Total lysates of Raw 264.7 cells collected from different experiments were prepared using RIPA lysis and extraction buffer (#89901, ThermoFisher Scientific, Waltham, MA, USA) to which cOmplete™ Protease Inhibitor Cocktail (#11697498001, Millipore Sigma, St. Louis, MO, USA) and PhosSTOP phosphatase inhibitor (#4906845001, Millipore Sigma, St. Louis, MO, USA) were freshly added. Extraction of separate cytoplasmic and nuclear protein fractions were prepared using NE-PER™ Nuclear and Cytoplasmic Extraction Reagents (#78833, ThermoFisher Scientific, Waltham, MA, USA) to which cOmplete™ Protease Inhibitor Cocktail was added. Protein concentrations were measured using Pierce BCA Protein Assay Kit (#23225, ThermoFisher Scientific, Waltham, MA, USA). Equal amounts of protein lysates (20 μg) were separated using gradient 4–12% NuPAGE Bis-Tris gels and transferred to nitrocellulose membranes using Power Blotter pre-cut membranes and filters (#PB7320, ThermoFisher Scientific, Waltham, MA, USA). Following transfer, membranes were blocked for 1 h using 5% Blotting Grade Blocker Non-Fat Dry Milk (#1706404, Bio-Rad, Hercules, CA, USA).

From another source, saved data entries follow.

Lemma receive_wanted s l h hs :
  awaiting (h :: hs) s -> item l h -> 0 <= later -> NoDup (Ex.request_of <$> h :: hs) ->
  exists s', receive_lsa s sender l later true = (accepted, s') /\ awaiting hs s' /\ settled (database_ s') h
    /\ forall k, k <> Db.lsa_key h -> lookup (Db.records_ (database_ s')) k = lookup (Db.records_ (database_ s)) k.
Proof.
  intros W I Hl Hn. destruct (install_wanted s l h hs W I Hl) as (R & D1 & D2 & D3 & D4 & D5).
  pose proof (admissible_fields _ _ _ (it_header _ _ I)) as (Eh & _).
  unfold receive_lsa. rewrite (aw_version _ _ W), Eh, (it_plain _ _ I). cbn [andb].
  assert (same (If_.network_type (protocol s)) NetworkType.virtual_link && bool_decide (Db.k_scope (Db.lsa_key h) = Db.autonomous_system) = false) as ->.
  { pose proof (it_permitted _ _ I) as P. rewrite <- (aw_permit _ _ W) in P. unfold permitted, permit in P.
    destruct (same _ _), (bool_decide _); done. }
  destruct (Db.install (database_ s) l version later (router_id_ s) true true) as [r db] eqn:Ei. cbn [fst snd] in *.
  set (s1 := s <| database_ := db |>).
  assert (size (h :: hs) = 1 + size hs) as El by (unfold size; cbn [length]; lia). pose proof (size_nonneg hs) as Nh.
  pose proof (aw_fights _ _ W) as Wf. pose proof (aw_acknowledgments _ _ W) as Wa. rewrite El in Wf, Wa.
  assert (exists s2, (if bool_decide (r = Db.fight_back_required) then queue_fight_back s1 l h later true else (true, s1)) = (true, s2)
    /\ exists p th, s2 = s1 <| pending_fight_backs_ := p |> <| throttle_ := th |> /\ size p <= size (pending_fight_backs_ s) + 1) as (s2 & E2 & p & th & -> & Hp).
  { case_bool_decide.
    - destruct (fight_back_queued s1 l h later ltac:(cbn; lia)) as (p & th & E & Hp). eexists. split; [exact E|]. exists p, th. now split.
    - exists s1. split; [done|]. exists (pending_fight_backs_ s), (throttle_ s). split; [now destruct s|lia]. }
  assert (forall x : ReceiveStatus * t, match r with
      | Db.malformed => (malformed, s1) | Db.capacity_exhausted => (resource_exhausted, s1) | Db.ignored => (accepted, s1) | _ => x end = x) as ->
    by (intros x; destruct R as [->|[->| ->]]; reflexivity).
  rewrite E2. cbn [negb].
  set (s2 := s1 <| pending_fight_backs_ := p |> <| throttle_ := th |>).
  destruct (update_acknowledged s2 h r R) as (n & -> & [N1 N2 N3 N4]).
  { change (neighbor s2) with (neighbor s). lia. }
  change (neighbor s2) with (neighbor s) in *. cbn [negb]. rewrite (aw_requests _ _ W), others_requests in N2 by done.
  assert (forall os th', Forall (fun o => size (Ex.retransmissions_ (database (o_exchange o))) + size hs
      <= Ex.maximum_retransmissions_ (database (o_exchange o))) os ->
    awaiting hs (mk (router_id_ s) (version_ s) (next_dd_sequence_ s) db th' (runtime s) (retransmit_interval_seconds s)
                   (transmit_delay_seconds s) n os p (maximum_lsas_ s))) as Hnext.
  { intros os th' Hos. constructor; cbn [version_ router_id_ runtime database_ neighbor pending_fight_backs_ maximum_lsas_ others_].
    - apply W.
    - apply W.
    - exact (aw_permit _ _ W).
    - refine (eq_trans _ (aw_state _ _ W)). apply state_ext; [reflexivity|exact N1].
    - exact N2.
    - exact D1.
    - exact D2.
    - exact D3.
    - intros h' Hh'. rewrite D5; [apply W; now constructor|]. intros Ek.
      cbn [fmap list_fmap] in Hn. apply list.NoDup_cons in Hn as [Hn _]. apply Hn.
      rewrite <- (request_key h' h Ek). now apply list_elem_of_fmap_2.
    - lia.
    - lia.
    - exact Hos. }
  pose proof (aw_others _ _ W) as Wo.
  destruct (decide (r = Db.installed)) as [Er|Er]; [rewrite bool_decide_eq_true_2 by done|rewrite bool_decide_eq_false_2 by done].
  - unfold flood. change (Db.find (database_ (put_neighbor s2 n)) (Db.lsa_key h)) with (lookup (Db.records_ db) (Db.lsa_key h)).
    pose proof (install_lookup (database_ s) l version later (router_id_ s) true true h (Db.lsa_key h) (it_header _ _ I)) as Hk.
    rewrite Ei in Hk. cbn [fst snd] in Hk. rewrite Er in Hk. rewrite !bool_decide_eq_true_2 in Hk by done. cbn [andb] in Hk. rewrite Hk.
    destruct (others_flooded (others_ s) (Db.replacement (Db.lsa_key h) l h later) version later (size hs)) as (os & Eo & Ho); [eauto|lia| |].
    { eapply list.Forall_impl; [exact Wo|]. intros o Ho. rewrite El in Ho. exact Ho. }
    change (others_ (put_neighbor s2 n)) with (others_ s). change (version_ (put_neighbor s2 n)) with (version_ s).
    rewrite (aw_version _ _ W), Eo. eexists. split; [reflexivity|]. split; [|split; [exact D4|exact D5]].
    exact (Hnext os _ Ho).
  - eexists. split; [reflexivity|]. split; [|split; [exact D4|exact D5]].
    apply (Hnext (others_ s) th). eapply list.Forall_impl; [exact Wo|]. intros o Ho. cbv beta in *. lia.
Qed.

Membranes were incubated with appropriate primary antibody overnight at 4 °C. Primary antibodies NFATc1 (#sc-7294), c-fos (#sc-166940) (Santa Cruz Biotechnology, Dallas, TX, USA), AhR (#AF6697, R&D Systems, Minneapolis, MN, USA), Histone H3 (#4499T) and GAPDH (#2218S) (Cell signaling, Danvers, MA, USA) and ß-actin (#A5441, Millipore sigma, St. Louis, MO, USA) were used. Membranes were washed 3 times for 10–15 min and then incubated with appropriate HRP-conjugated secondary antibody for 1 h at room temperature. Membranes were washed 3 times for 10–15 min and visualized using Pierce ECL detection system (#32106, ThermoFisher Scientific, Waltham, MA, USA) on Amersham Imager 600 (GE Healthcare, Pittsburgh, PA, USA). The intensity of immunoreactive bands was quantified using Image Lab (Bio-Rad, Hercules, CA, USA).